Lechon Kawali (Fried Pork Belly)
Lechon Kawali is a delicious Filipino dish that consists of crispy, deep-fried pork belly served with a savory dipping sauce. It is commonly enjoyed as a main dish or a side dish (pampulutan) during celebrations or as a comfort food. Paired with chili garlic vinegar sauce, it’s an irresistible delight for your taste buds.
Ingredients:
- 1 kg pork belly (a block per half kg)
- 5 cloves garlic (crushed)
- 5 pcs bay leaf
- 1 tsp peppercorn
- 8 cups water
- 5 tbsp salt
- Cooking oil (for frying)
Procedure:
- In a cooking pot, place the pork belly, add the garlic, bay leaves, peppercorn, and salt, then pour the water. Bring to a boil, remove the scum at the top of the broth, and continue cooking for 40-45 minutes until the meat is tender.
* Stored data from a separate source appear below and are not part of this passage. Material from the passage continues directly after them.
(* ===== verification/AncsSafety.v ===== *)
(** * AncsSafety: what the ANCS client may write and deliver.

    One invariant of [AncsClient]'s state over its history: writes are
    serialized, content is asked for and delivered only for a notification
    whose app was identified and admitted in the running UID session, and an
    action is written for an offer that was made. *)
From S2P Require Import Prelude Wire PyStr Text Ancs Backlog AncsClient.

(** ** Histories *)

Section since.
Context {A : Type}.
Implicit Types (P stop : A → Prop) (l : list A).

(** [P] happened, and [stop] has not since. *)
Definition since P stop l : Prop := ∃ l1 a l2, l = l1 ++ a :: l2 ∧ P a ∧ Forall (λ b, ¬ stop b) l2.

Lemma since_snoc P stop l a : since P stop l → ¬ stop a → since P stop (l ++ [a]).
Proof.
  intros (l1 & b & l2 & -> & Hb & Hl2) Ha. exists l1, b, (l2 ++ [a]).
  split; [by rewrite <-app_assoc|]. split; [done|]. apply Forall_app. auto.
Qed.
Lemma since_now P stop l a : P a → since P stop (l ++ [a]).
Proof. intros Ha. exists l, a, []. auto. Qed.
Lemma since_app P stop l l' : since P stop l → Forall (λ b, ¬ stop b) l' → since P stop (l ++ l').
Proof.
  intros (l1 & b & l2 & -> & Hb & Hl2) Hl'. exists l1, b, (l2 ++ l').
  split; [by rewrite <-app_assoc|]. split; [done|]. apply Forall_app. auto.
Qed.

(** Every entry of a history satisfies [E] of what came before it. *)
Definition each (E : list A → A → Prop) l : Prop := ∀ l1 a l2, l = l1 ++ a :: l2 → E l1 a.
Lemma each_nil E : each E [].
Proof. intros l1 a l2 H. by destruct l1. Qed.
Lemma each_snoc E l a : each E l → E l a → each E (l ++ [a]).
Proof.
  intros Hl Ha l1 b l2 Heq. destruct l2 as [|c l2 _] using rev_ind.
  - apply app_inj_tail in Heq as [<- <-]. done.
  - rewrite app_comm_cons, app_assoc in Heq. apply app_inj_tail in Heq as [-> _]. by eapply Hl.
Qed.
End since.

(** The write BlueZ has not answered. *)
Definition outstanding_step (o : option nat) (a : action) : option nat :=
  match a with
  | Writing _ t => Some t
  | WriteAnswered t _ => if bool_decide (o = Some t) then None else o
  | OwnerChanged => None
  | _ => o
  end.
Definition outstanding (l : list action) : option nat := foldl outstanding_step None l.

(** What ends the life of a notification's UID, and what takes its offers back. *)
Definition ends (uid : Z) (a : action) : Prop :=
  match a with SessionEnded => True | Heard n => n_id n = uid ∧ n_type n = EventID.NotificationRemoved | _ => False end.
Definition retires (uid : Z) (a : action) : Prop :=
  match a with ActionsRetired => True | Heard n => n_id n = uid | _ => False end.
- Transfer the cooked pork belly to a wire rack and let it cool down.
- Heat oil in a cooking pot at 350°F over medium heat. Fry the boiled pork belly until the skin turns crispy, then flip them to cook the other side. Once crispy, transfer to a paper towel-lined plate to absorb the excess oil.
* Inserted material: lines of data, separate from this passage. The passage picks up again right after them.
Lemma discard_G n m uid : m ≠ Gone → tame (holding (G n m)) (_discard_notification_requests uid).
Proof.
  intros Hm. unfold _discard_notification_requests. apply tame_bind; [apply _|apply remove_G|intros _].
  intros w. unfold wp, on_queue, finish, set_rq, set_ca. monad_simpl. destruct (_active_request (rq w)) as [r|] eqn:Er.
  2: { cbn. intros HG. eapply G_same; [|exact HG]. same. }
  destruct (concerns uid r && negb (pr_discarded r)) eqn:Ec; cbn; [|intros HG; eapply G_same; [|exact HG]; same].
  apply andb_true_iff in Ec as [Ec Ed]. apply negb_true_iff in Ed. intros HG.
  pose proof HG as [[C1 C2 C3 C4 C5 C6 C7] Gw Gk Gl Gq Gr Gs Gf Ga Gre]. destruct (Ga r Er) as (H1 & H2 & H3).
  specialize (H2 ltac:(by destruct m)).
  split; cbn; auto.
  - by split.
  - change (wf (finish (pr_key r) (queue w)).2). apply finish_wf; [done|]. by eapply key_free.
  - intros r' [= <-]. split; [done|]. split; [intros _; unfold holds_key, retired; cbn; split; [by destruct (pr_key r)|]; unfold concerns in Ec; by destruct (pr_notification r)|]. intros Hw. destruct (H3 Hw) as [Ht|Hf]; [by left|by right].
Qed.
- Chop the lechon kawali into chunks and serve it hot with Mang Tomas sauce or your favorite dipping sauce.
History:
Lechon Kawali, also known as Filipino crispy pork belly, has its roots in the rich culinary tradition of the Philippines. Lechon itself is a whole roasted pig, often reserved for festive occasions. Lechon Kawali is a more accessible variation, where pork belly is boiled until tender and then deep-fried to a crispy perfection. The dish combines tender meat with a crispy, flavorful skin, making it a popular choice in Filipino households and restaurants alike.